Functional response (i.e., the relationship between prey abundance and predator consumption rate) is known to constrain the feasibility of predator-prey interactions. Since the pioneer work by Holling, several models of functional responses were proposed. Many studies have shown that functional response is strongly affected by the body size of the predator and that of the prey.
But, the role played by the surrounding medium has not really been explored in the context of predator-prey interactions. Hence, living organisms are constrained by the physical properties of the surrounding medium. These properties affect the way organisms move and interact with each other. Since predation usually implies motion, these factors create mechanical constraints acting on predators. These constraints are size-dependent.
The present study investigates how physical factors from the medium can constrain the functional response according to the ecosystem considered (e.g., aquatic, terrestrial). Hence, we built a model in which species motion and species interactions are constrained by physical properties of the medium and biological traits (e.g., metabolism). As key physical factors of the medium, we consider gravity, medium density, body density, and medium viscosity. These factors, in relation with body size, constrain the functional response of the predator.
Results/Conclusions
Preliminary results show that the model is able to predict several species traits related to predation such as species-specific speed. More importantly, the model is able to predict attack rate and handling time, which are key features of a functional response. Model predictions fit data remarkably well, for a large number of species across different ecosystems.
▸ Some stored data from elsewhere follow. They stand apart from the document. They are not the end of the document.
(** [path.join(dir, name)] for a plain name. *)
Definition path_join (dir : path) (name : string) : path := dir ++ [lit name].

Definition parent (p : path) : path := removelast p.

Inductive node :=
  | File (content : jsstring)
  | Dir.

Inductive errno := ENOENT | EISDIR | EEXIST | ENOTDIR.

Definition node_at (fs : gmap (list (list N)) node) (p : path) : option node :=
  match p with
  | [] => Some Dir
  | _ => fs !! p
  end.

Definition exists_at (fs : gmap (list (list N)) node) (p : path) : bool :=
  match node_at fs p with Some _ => true | None => false end.

(** The error, if any, of creating an entry at [p]. *)
Definition parent_error (fs : gmap (list (list N)) node) (p : path) : option errno :=
  match node_at fs (parent p) with
  | Some Dir => None
  | Some (File _) => Some ENOTDIR
  | None => Some ENOENT
  end.

Definition entries (fs : gmap (list (list N)) node) (dir : path) : list jsstring :=
  omap (fun '(p, _) => if bool_decide (parent p = dir) then last p else None)
       (map_to_list fs).

(** ** Errors, console output and the trace *)

Inductive exn :=
  | CommandError (message : jsstring)
  | FsError (e : errno) (p : path)
  | SyntaxError
  | ArtisanMissing.

Inductive message :=
  | Usage
  | DockerNotFound
  | ComposerJsonNotFound
  | CommandFailedOutput (stderr : jsstring)
  | ArtisanNotFound
  | ExpectedAt (p : path)
  | FilesInRepo (files : list jsstring)
  | DebugFailed
  | MigrationFailed
  | MigrationHint
  | MigrationManual (name : jsstring)
  | KeyGenerationFailed
  | SetupError (err : exn).

(** What the process does that can be observed from outside, in the order
    it does it.  The progress lines written with [console.log] are left
    out; [console.error] and [console.warn] are kept. *)
Inductive event :=
  | Exec (command : jsstring) (cwd : option path) (ok : bool)
  | Spawn (command : jsstring) (cwd : option path)
  | FsExists (p : path) (found : bool)
  | FsRead (p : path) (err : option errno)
  | FsWrite (p : path) (content : jsstring) (err : option errno)
  | FsMkdir (p : path) (err : option errno)
  | FsUnlink (p : path) (err : option errno)
  | FsReaddir (p : path) (err : option errno)
  | ConsoleError (m : message)
  | ConsoleWarn (m : message).

(** What [child_process.exec] hands to its callback. *)
Record exec_outcome := {
  error : option jsstring;
  stdout : jsstring;
  stderr : jsstring
}.
(** * Visitor management system: appointment scheduler, visit queue, issues

    A shallow embedding of the route handlers of the visitor management
    application, and the properties of its scheduling and queue logic.

    Dates are [Z] milliseconds since the epoch (what [getTime()] returns),
    tables of the relational store are finite maps from the row id to the
    row, and a handler is a computation over the store that either runs to
    its final [NextResponse.json] or leaves early through one. *)

From Stdlib Require Import ZArith QArith Lia Sorted Permutation Ascii DecimalString.
From stdpp Require Import base option list strings gmap.

#[local] Open Scope Z_scope.
#[local] Open Scope string_scope.

(** ** Data model *)

(** Modelled from the spec: the Prisma schema that declares the enums is not
    part of the sources; the members are those the spec's data model lists
    (and the handlers and the seed script name). *)
Module VisitStatus.
Inductive t := IN_PROGRESS | COMPLETED | CANCELLED | NO_SHOW.
Definition eqb (a b : t) : bool :=
  match a, b with
  | IN_PROGRESS, IN_PROGRESS | COMPLETED, COMPLETED
  | CANCELLED, CANCELLED | NO_SHOW, NO_SHOW => true
  | _, _ => false
  end.
End VisitStatus.

(** Modelled from the spec: appointment statuses of the absent schema. *)
Module AppointmentStatus.
Inductive t := PENDING | CONFIRMED | COMPLETED | CANCELLED | NO_SHOW.
Definition eqb (a b : t) : bool :=
  match a, b with
  | PENDING, PENDING | CONFIRMED, CONFIRMED | COMPLETED, COMPLETED
  | CANCELLED, CANCELLED | NO_SHOW, NO_SHOW => true
  | _, _ => false
  end.
End AppointmentStatus.

(** Modelled from the spec: priorities of the absent schema. *)
Module Priority.
Inductive t := URGENT | HIGH | NORMAL | LOW.
Definition eqb (a b : t) : bool :=
  match a, b with
  | URGENT, URGENT | HIGH, HIGH | NORMAL, NORMAL | LOW, LOW => true
  | _, _ => false
  end.
End Priority.

(** Modelled from the spec: issue statuses of the absent schema. *)
Module IssueStatus.
Inductive t := OPEN | IN_PROGRESS | RESOLVED | CLOSED | ESCALATED.
Definition eqb (a b : t) : bool :=
  match a, b with
  | OPEN, OPEN | IN_PROGRESS, IN_PROGRESS | RESOLVED, RESOLVED
  | CLOSED, CLOSED | ESCALATED, ESCALATED => true
  | _, _ => false
  end.
End IssueStatus.

#[global] Instance VisitStatus_eq_dec : EqDecision VisitStatus.t.
Proof. solve_decision. Defined.
#[global] Instance AppointmentStatus_eq_dec : EqDecision AppointmentStatus.t.
Proof. solve_decision. Defined.
#[global] Instance Priority_eq_dec : EqDecision Priority.t.
Proof. solve_decision. Defined.
#[global] Instance IssueStatus_eq_dec : EqDecision IssueStatus.t.
Proof. solve_decision. Defined.

(** Rows.  The row id is the key of the table, not a field.  Columns that no
    handler below reads or computes with (contact and address columns,
    free-text descriptions) are left out. *)
Record Visitor := mkVisitor {
  visitorName : string;
  visitCount : Z;
  lastVisit : option Z;
}.

Record User := mkUser {
  userName : string;
}.

Record Appointment := mkAppointment {
  aTitle : string;
  aVisitorId : string;
  aUserId : string;
  scheduledDate : Z;
  startTime : Z;
  endTime : Z;
  duration : Z;
  aStatus : AppointmentStatus.t;
  priority : Priority.t;
}.

Record Visit := mkVisit {
  vVisitorId : string;
  vUserId : string;
  appointmentId : option string;
  checkInTime : Z;
  checkOutTime : option Z;
  vStatus : VisitStatus.t;
  purpose : option string;
  notes : option string;
  satisfaction : option Z;
}.

Record Issue := mkIssue {
  iTitle : string;
  iDescription : string;
  iPriority : Priority.t;
  iStatus : IssueStatus.t;
  assignedUserId : option string;
  dueDate : option Z;
  resolvedDate : option Z;
  resolution : option string;
}.

(** The store [db]: one table per model. *)
Record Db := mkDb {
  visitors : gmap string Visitor;
  users : gmap string User;
  appointments : gmap string Appointment;
  visits : gmap string Visit;
  issues : gmap string Issue;
}.

Definition set_visitors (f : gmap string Visitor -> gmap string Visitor) (db : Db) : Db :=
  mkDb (f (visitors db)) (users db) (appointments db) (visits db) (issues db).
Definition set_appointments (f : gmap string Appointment -> gmap string Appointment) (db : Db) : Db :=
  mkDb (visitors db) (users db) (f (appointments db)) (visits db) (issues db).
Definition set_visits (f : gmap string Visit -> gmap string Visit) (db : Db) : Db :=
  mkDb (visitors db) (users db) (appointments db) (f (visits db)) (issues db).
Definition set_issues (f : gmap string Issue -> gmap string Issue) (db : Db) : Db :=
  mkDb (visitors db) (users db) (appointments db) (visits db) (f (issues db)).

(** What a request reads from its environment: the clock ([new Date()], read
    at most twice by a handler) and the id the store generates for a created
    row. *)
Record Env := mkEnv {
  now : Z;
  now2 : Z;
  newId : string;
}.

(** ** JavaScript values *)

(** A string in a condition: only the empty string is falsy. *)
Definition truthy (s : string) : bool := negb (String.eqb s "").

(** [x] in a condition where [x] is [string | null | undefined]. *)
Definition isTruthy (o : option string) : bool :=
  match o with Some s => truthy s | None => false end.

(** [a || b] on such values. *)
Definition orElse (a b : option string) : option string :=
  if isTruthy a then a else b.

(** An optional, nullable field of a validated body: absent ([undefined]),
    [null], or a value.  In the [data] of an update an absent field leaves
    the column alone and [null] clears it. *)
Inductive Field (A : Type) := Undefined | Null | Value (a : A).
Arguments Undefined {A}.
Arguments Null {A}.
Arguments Value {A} a.

Definition applyField {A} (f : Field A) (old : option A) : option A :=
  match f with Undefined => old | Null => None | Value a => Some a end.

Definition fieldToOption {A} (f : Field A) : option A :=
  match f with Value a => Some a | _ => None end.

(** ** Handlers *)

(** The JSON answer: the success payload (status 200), or [{ error }] with
    its HTTP status. *)
Inductive Response (A : Type) :=
| Success (payload : A)
| Failure (status : Z) (error : string).
Arguments Success {A} payload.
Arguments Failure {A} status error.

Definition statusCode {A} (r : Response A) : Z :=
  match r with Success _ => 200 | Failure s _ => s end.

Module Handler.

(** A step of a handler: it may change the store, and it either yields a
    value or returns a response early.  Writes made before an early return
    stay: no handler runs in a transaction. *)
Inductive Step (A : Type) :=
| Next (a : A)
| Return (status : Z) (error : string).
Arguments Next {A} a.
Arguments Return {A} status error.

Definition M (A : Type) : Type := Db -> Db * Step A.

Definition ret {A} (a : A) : M A := fun db => (db, Next a).

Definition bind {A B} (m : M A) (k : A -> M B) : M B :=
  fun db =>
    match m db with
    | (db', Next a) => k a db'
    | (db', Return s e) => (db', Return s e)
    end.

(** [return NextResponse.json({ error }, { status })] *)
Definition respond {A} (status : Z) (error : string) : M A :=
  fun db => (db, Return status error).

(** An exception other than a [ZodError] lands in the [catch] block. *)
Definition throw {A} : M A := respond 500 "Internal server error".

(** [schema.parse(body)] throwing a [ZodError]. *)
Definition validate (ok : bool) : M unit :=
  if ok then ret tt else respond 400 "Validation failed".

Definition get : M Db := fun db => (db, Next db).
Definition modify (f : Db -> Db) : M unit := fun db => (f db, Next tt).

Definition run {A} (h : M A) (db : Db) : Db * Response A :=
  match h db with
  | (db', Next a) => (db', Success a)
  | (db', Return s e) => (db', Failure s e)
  end.

End Handler.
Import Handler.

Notation "x <- m ;; k" := (bind m (fun x => k))
  (at level 100, m at next level, right associativity).
Notation "m ;;; k" := (bind m (fun _ => k))
  (at level 100, right associativity).

(** [if (!x) return NextResponse.json({ error }, { status })] *)
Definition orReturn {A} (o : option A) (status : Z) (error : string) : M A :=
  match o with Some a => ret a | None => respond status error end.

(** ** The route context *)

(** [interface RouteParams { params: { id: string } }]: the second argument
    of the handlers of the [[id]] routes. *)
Record RouteParams := mkRouteParams {
  paramsId : string;
}.

(** [const { id } = context.params], the first statement of the [try] block
    of such a handler: a [TypeError], which lands in the [catch] block, when
    the handler is called without its second argument. *)
Definition idOf (context : option RouteParams) : M string :=
  match context with
  | Some c => ret (paramsId c)
  | None => throw
  end.

(** What the function that [withAuth] returns does for a caller it admits:
    of the request and the route context that the framework calls it with,
    it takes the request only and calls [handler(authenticatedReq)];
    [withRole] hands on whatever it is called with.  So a handler that is
    exported under [withAuth] runs without its second argument. *)
Definition admitted {A} (handler : option RouteParams -> M A)
    (context : option RouteParams) : M A :=
  handler None.

(** ** The store's client *)
Module Prisma.

Section Table.
Context {A : Type}.

(** Rows of a table in the store's order. *)
Definition rows (t : gmap string A) : list (string * A) := map_to_list t.

(** [findMany({ where })] *)
Definition findMany (cond : string -> A -> bool) (t : gmap string A) : list (string * A) :=
  List.filter (fun r => cond r.1 r.2) (rows t).

(** [findFirst({ where })] *)
Definition findFirst (cond : string -> A -> bool) (t : gmap string A) : option (string * A) :=
  List.find (fun r => cond r.1 r.2) (rows t).

End Table.

(** [findUnique({ where: { id } })] on each table. *)
Definition visitor_findUnique (id : string) : M (option Visitor) :=
  db <- get ;; ret (visitors db !! id).
Definition user_findUnique (id : string) : M (option User) :=
  db <- get ;; ret (users db !! id).
Definition appointment_findUnique (id : string) : M (option Appointment) :=
  db <- get ;; ret (appointments db !! id).
Definition visit_findUnique (id : string) : M (option Visit) :=
  db <- get ;; ret (visits db !! id).
Definition issue_findUnique (id : string) : M (option Issue) :=
  db <- get ;; ret (issues db !! id).

Definition visit_findFirst (cond : string -> Visit -> bool) : M (option (string * Visit)) :=
  db <- get ;; ret (findFirst cond (visits db)).

Definition appointment_findMany (cond : string -> Appointment -> bool)
  : M (list (string * Appointment)) :=
  db <- get ;; ret (findMany cond (appointments db)).

(** A foreign key of a row that is written.  The relations that the queries
    [include] ([visitor], [user], [appointment], [assignedTo]) are foreign
    keys of the relational store, which refuses a key that names no stored
    row: an exception of the client.  [None] is a key that the [data] does
    not set, or sets to NULL. *)
Definition references {A} (table : Db -> gmap string A) (key : option string) : M unit :=
  db <- get ;;
  match key with
  | Some k => match table db !! k with Some _ => ret tt | None => throw end
  | None => ret tt
  end.

(** [update({ where: { id }, data })]: a missing row is an exception.  The
    updates of appointments and issues take the foreign key that their
    [data] sets, if it sets one. *)
Definition visitor_update (id : string) (data : Visitor -> Visitor) : M Visitor :=
  db <- get ;;
  match visitors db !! id with
  | Some v => modify (set_visitors <[id := data v]>) ;;; ret (data v)
  | None => throw
  end.
Definition appointment_update (id : string) (userId : option string)
    (data : Appointment -> Appointment) : M Appointment :=
  db <- get ;;
  match appointments db !! id with
  | Some a =>
      references users userId ;;;
      modify (set_appointments <[id := data a]>) ;;; ret (data a)
  | None => throw
  end.
Definition visit_update (id : string) (data : Visit -> Visit) : M Visit :=
  db <- get ;;
  match visits db !! id with
  | Some v => modify (set_visits <[id := data v]>) ;;; ret (data v)
  | None => throw
  end.
Definition issue_update (id : string) (assignedUserId : option string)
    (data : Issue -> Issue) : M Issue :=
  db <- get ;;
  match issues db !! id with
  | Some i =>
      references users assignedUserId ;;;
      modify (set_issues <[id := data i]>) ;;; ret (data i)
  | None => throw
  end.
The real novelty of this approach is that it merges size-related biological and physical constraints within classical predator-prey systems. Therefore, properties of the functional response emerge from traits measured at the individual level. Most parameters in the model are related to predator and prey sizes, a trait that is commonly measured. Thus, the model offers a unique opportunity to investigate the strength of predator-prey interactions within different habitats, and provides novel insights on the size-structure of food webs.